▸ **Assigned task**
Look for the word "rbind" in the entries and copy each line where it appears.

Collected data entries
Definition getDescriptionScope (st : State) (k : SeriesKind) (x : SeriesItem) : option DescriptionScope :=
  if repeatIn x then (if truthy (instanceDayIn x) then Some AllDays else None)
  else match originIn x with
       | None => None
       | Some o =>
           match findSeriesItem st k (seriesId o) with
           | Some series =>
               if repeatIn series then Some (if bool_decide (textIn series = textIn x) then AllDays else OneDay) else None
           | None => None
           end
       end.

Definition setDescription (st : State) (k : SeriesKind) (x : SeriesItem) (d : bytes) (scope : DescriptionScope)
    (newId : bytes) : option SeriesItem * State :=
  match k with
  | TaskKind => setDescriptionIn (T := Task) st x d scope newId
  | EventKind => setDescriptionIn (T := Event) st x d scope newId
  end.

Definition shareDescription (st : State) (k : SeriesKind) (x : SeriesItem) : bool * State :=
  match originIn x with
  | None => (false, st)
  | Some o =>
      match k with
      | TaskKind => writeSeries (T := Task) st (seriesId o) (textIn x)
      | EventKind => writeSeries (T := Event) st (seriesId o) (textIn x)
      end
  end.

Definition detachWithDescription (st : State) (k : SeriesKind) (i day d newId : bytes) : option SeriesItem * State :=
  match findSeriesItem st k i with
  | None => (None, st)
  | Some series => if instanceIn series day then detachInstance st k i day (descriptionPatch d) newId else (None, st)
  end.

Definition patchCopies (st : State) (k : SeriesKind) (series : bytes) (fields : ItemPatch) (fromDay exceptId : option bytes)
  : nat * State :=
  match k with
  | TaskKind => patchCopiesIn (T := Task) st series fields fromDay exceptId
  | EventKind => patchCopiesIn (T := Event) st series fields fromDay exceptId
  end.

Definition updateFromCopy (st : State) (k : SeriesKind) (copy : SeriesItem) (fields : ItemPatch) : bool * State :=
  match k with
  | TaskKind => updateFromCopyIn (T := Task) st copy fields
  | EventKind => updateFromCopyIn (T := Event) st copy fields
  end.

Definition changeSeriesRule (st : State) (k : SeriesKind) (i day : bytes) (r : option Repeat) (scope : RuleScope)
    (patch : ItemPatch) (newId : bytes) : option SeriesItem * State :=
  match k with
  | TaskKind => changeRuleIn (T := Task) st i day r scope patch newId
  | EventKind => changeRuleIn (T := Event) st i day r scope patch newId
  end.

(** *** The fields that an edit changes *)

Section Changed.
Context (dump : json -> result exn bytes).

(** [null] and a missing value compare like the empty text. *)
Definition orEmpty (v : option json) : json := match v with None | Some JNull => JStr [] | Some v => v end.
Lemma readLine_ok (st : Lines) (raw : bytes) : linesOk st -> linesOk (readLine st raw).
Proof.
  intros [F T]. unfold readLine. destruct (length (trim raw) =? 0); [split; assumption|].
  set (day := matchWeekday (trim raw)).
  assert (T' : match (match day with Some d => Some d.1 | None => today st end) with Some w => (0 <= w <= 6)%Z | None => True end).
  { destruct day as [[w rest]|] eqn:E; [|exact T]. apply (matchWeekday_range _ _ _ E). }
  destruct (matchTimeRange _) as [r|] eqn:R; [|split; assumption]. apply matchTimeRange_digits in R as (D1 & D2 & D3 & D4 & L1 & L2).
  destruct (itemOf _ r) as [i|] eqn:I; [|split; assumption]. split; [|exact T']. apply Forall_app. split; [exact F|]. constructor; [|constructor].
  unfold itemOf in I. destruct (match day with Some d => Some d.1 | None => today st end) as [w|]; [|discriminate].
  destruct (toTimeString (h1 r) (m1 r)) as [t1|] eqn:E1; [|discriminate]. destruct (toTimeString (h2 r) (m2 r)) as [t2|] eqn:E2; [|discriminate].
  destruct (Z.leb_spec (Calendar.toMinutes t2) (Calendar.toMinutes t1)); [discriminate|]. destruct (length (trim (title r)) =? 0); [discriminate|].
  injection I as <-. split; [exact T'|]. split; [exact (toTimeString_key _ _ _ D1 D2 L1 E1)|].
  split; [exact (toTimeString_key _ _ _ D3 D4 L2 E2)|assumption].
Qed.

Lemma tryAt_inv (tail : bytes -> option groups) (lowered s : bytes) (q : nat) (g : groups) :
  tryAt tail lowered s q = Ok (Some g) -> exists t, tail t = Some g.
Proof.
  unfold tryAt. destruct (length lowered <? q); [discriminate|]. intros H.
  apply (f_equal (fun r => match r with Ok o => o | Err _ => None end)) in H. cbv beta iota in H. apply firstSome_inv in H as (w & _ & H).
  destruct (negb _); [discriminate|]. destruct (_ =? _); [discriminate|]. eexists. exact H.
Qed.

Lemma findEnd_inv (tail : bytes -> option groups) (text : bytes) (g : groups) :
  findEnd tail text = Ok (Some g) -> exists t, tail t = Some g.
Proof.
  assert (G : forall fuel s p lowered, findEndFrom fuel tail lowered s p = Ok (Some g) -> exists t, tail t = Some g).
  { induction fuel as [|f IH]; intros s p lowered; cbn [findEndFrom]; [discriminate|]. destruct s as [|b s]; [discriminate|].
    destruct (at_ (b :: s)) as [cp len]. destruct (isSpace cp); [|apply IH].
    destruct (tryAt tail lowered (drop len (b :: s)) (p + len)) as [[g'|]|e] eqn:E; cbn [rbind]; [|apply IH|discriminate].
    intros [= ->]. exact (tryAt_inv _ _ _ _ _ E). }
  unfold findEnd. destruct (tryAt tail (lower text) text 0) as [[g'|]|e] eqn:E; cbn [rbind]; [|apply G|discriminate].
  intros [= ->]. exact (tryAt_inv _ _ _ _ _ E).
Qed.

▸ **Exercise result**
    destruct (tryAt tail lowered (drop len (b :: s)) (p + len)) as [[g'|]|e] eqn:E; cbn [rbind]; [|apply IH|discriminate].
  unfold findEnd. destruct (tryAt tail (lower text) text 0) as [[g'|]|e] eqn:E; cbn [rbind]; [|apply G|discriminate].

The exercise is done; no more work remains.